In den letzten Jahren wurden Millionen von Frauen und Mädchen im Sudan sexueller Gewalt ausgesetzt, wobei besonders nichtarabische Gruppen wie die Fur, Zaghawa und Masalit betroffen sind. Die RSF-Milizen führen eine Kampagne der Entmenschlichung gegen diese Gemeinschaften durch. Ärzte ohne Grenzen (MSF) hat alarmierende Zahlen vorgelegt: Von Januar 2024 bis November 2025 suchten etwa 3.400 Überlebende in den Regionen Nord- und Süd-Darfur medizinische Hilfe bei MSF. Die Nothilfekoordinatorin Myriam Laaroussi betonte, dass dies nur “die Spitze des Eisberges” sei. Der Uno-Hochkommissar für Menschenrechte, Volker Türk, vertritt die Ansicht, sexuelle Gewalt werde im Sudan systematisch als Kriegswaffe eingesetzt.

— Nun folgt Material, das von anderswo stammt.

(* ===== verification/TypeMatching.v ===== *)
(** * Subtyping and the matching of imports

    The types as the embedder sees them, [crates/wasmtime/src/runtime/types.rs],
    with their subtyping and the checks on a declared supertype, and the matching
    of what a module imports with what it is given,
    [crates/wasmtime/src/runtime/types/matching.rs].  A concrete type of the
    embedder is a handle on a type of the engine's registry: it is its index here,
    and the registry is the function [lookup] from indices to types and the test
    [is_subtype] between indices ([TypeRegistry] gives both).  All types are those
    of one engine, so the assertions that compare engines are left out, and so are
    the messages of errors.  Iterators convert their elements one by one: a list of
    outcomes, looked at as far as the consumer goes. *)

From Stdlib Require Import ZArith Lia.
From stdpp Require Import base list gmap numbers option relations.
From S2P Require Import Prelude MemoryTypes WasmTypes.
Open Scope Z_scope.

(** ** Types of the embedder *)

Inductive Mutability := Const | Var.
#[global] Instance Mutability_eq : EqDecision Mutability.
Proof. solve_decision. Defined.

Record FieldType := { fmutability : Mutability; felement_type : StorageType }.

Inductive type_error := FinalSupertype | SupertypeMismatch | TooManyFields.

(** [HeapType::top], [is_top], [bottom] and [is_bottom]. *)
Definition heap_top (h : HeapType) : HeapType :=
  match h with
  | HFunc | HConcreteFunc _ | HNoFunc => HFunc
  | HExtern | HNoExtern => HExtern
  | HAny | HEq | HI31 | HArray | HConcreteArray _ | HStruct | HConcreteStruct _ | HNone => HAny
  end.
Definition is_top (h : HeapType) : bool :=
  match h with HAny | HExtern | HFunc => true | _ => false end.
Definition heap_bottom (h : HeapType) : HeapType :=
  match h with
  | HExtern | HNoExtern => HNoExtern
  | HFunc | HConcreteFunc _ | HNoFunc => HNoFunc
  | HAny | HEq | HI31 | HArray | HConcreteArray _ | HStruct | HConcreteStruct _ | HNone => HNone
  end.
Definition is_bottom (h : HeapType) : bool :=
  match h with HNone | HNoExtern | HNoFunc => true | _ => false end.

Definition is_i8 (s : StorageType) : bool := match s with SI8 => true | _ => false end.
Definition is_i16 (s : StorageType) : bool := match s with SI16 => true | _ => false end.
Definition is_val_type (s : StorageType) : bool := match s with SI16 => true | _ => false end.
Definition as_val_type (s : StorageType) : option ValType :=
  match s with SVal v => Some v | _ => None end.

(** Types of the embedder to types of modules. *)
Definition heap_to_wasm (h : HeapType) : WasmHeapType :=
  match h with
  | HExtern => HExtern
  | HNoExtern => HNoExtern
  | HFunc => HFunc
  | HNoFunc => HNoFunc
  | HAny => HAny
  | HEq => HEq
  | HI31 => HI31
  | HArray => HArray
  | HStruct => HStruct
  | HNone => HNone
  | HConcreteFunc f => HConcreteFunc (Engine f)
  | HConcreteArray a => HConcreteArray (Engine a)
  | HConcreteStruct s => HConcreteStruct (Engine s)
  end.
Definition ref_to_wasm (r : RefType) : WasmRefType :=
  {| nullable := nullable r; rt_heap_type := heap_to_wasm (rt_heap_type r) |}.
Definition val_to_wasm (v : ValType) : WasmValType :=
  match v with
  | VI32 => VI32
  | VI64 => VI64
  | VF32 => VF32
  | VF64 => VF64
  | VV128 => VV128
  | VRef r => VRef (ref_to_wasm r)
  end.
Definition storage_to_wasm (s : StorageType) : WasmStorageType :=
  match s with
  | SI8 => SI8
  | SI16 => SI16
  | SVal v => SVal (val_to_wasm v)
  end.
Definition field_to_wasm (f : FieldType) : WasmFieldType :=
  {| element_type := storage_to_wasm (felement_type f);
     mutable := match fmutability f with Var => true | Const => false end |}.

(** ** Types of an engine *)

Section Engine.
  Context {E : Type} (lookup : Z -> option WasmSubType) (is_subtype : Z -> Z -> bool).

Seit April 2023 kämpfen die Rapid Support Forces gegen die Armee um Kontrolle über Land und Ressourcen. Beide Parteien sind wegen schwerer Menschenrechtsverletzungen in der Kritik. MSF berichtet, dass die RSF und verbündete Milizen für den Großteil der Vergewaltigungen verantwortlich seien. Überlebende schildern Gruppenvergewaltigungen während Fluchten; in Süd-Darfur wurden ein Drittel der Frauen auf Feldern überfallen, weitere 20 Prozent bei Wasser- oder Feuerholzsuche.
Gezielt wird Gewalt gegen die nichtarabischen Volksgruppen ausgeübt. Türk erwähnte, dass sein Büro Indizien für einen Genozid untersucht und sexuelle Gewalt als Teil einer entmenschlichenden Strategie identifizierte. “Auch Kinder stehen im Zentrum dieser Krise”, sagte Laaroussi bei der Pressekonferenz in Nairobi. Ein Fünftel der Überlebenden in Darfur sind Minderjährige, einschließlich Mädchen unter fünf Jahren; 3 Prozent sind Männer und Jungen. Gloria Endreo berichtete aus Nord-Darfur: “Für Männer ist es noch schwieriger als für Frauen, über sexuelle Gewalt zu sprechen.”
Die Unterstützung erreicht nur einen kleinen Teil der Opfer. Stigma und Trauma erschweren die Beratung; zudem ist die Gesundheitsversorgung weitgehend zusammengebrochen, was den Zugang zu Hilfsstellen gefährlich macht. Laaroussi rief zur internationalen Intervention auf: “Wir brauchen eine stärkere Uno-Präsenz.” Andrêza Trajano betonte die Notwendigkeit sicherer Unterkünfte, Nahrungsmittel und psychosoziale Unterstützung.
Der Krieg hat laut Uno die größte humanitäre Katastrophe der Gegenwart ausgelöst. Die Zerstörung ziviler Infrastruktur, darunter Hunderte Krankenhäuser, verschärft die Lage. Gemäß dem Uno-Büro für humanitäre Hilfe (OCHA) sind 33,7 Millionen Menschen auf Hilfe angewiesen; 9 Millionen sind innerhalb des Landes vertrieben und in improvisierten Lagern untergebracht. Tödliche Drohnenangriffe zwingen Hunderttausende zur Flucht.
Zu den Fällen sexueller Gewalt im gesamten Sudan gibt es keine genauen Zahlen, aber Unicef schätzt, dass die Hälfte der Frauen geschlechtsspezifische Gewalt erlebt hat. Die Unicef-Chefin Catherine Russell beschrieb vor einem Jahr: “Im heutigen Sudan ist sexuelle Gewalt allgegenwärtig und dient dazu, Bevölkerungen zu demütigen, unterwerfen und in Angst zu versetzen.”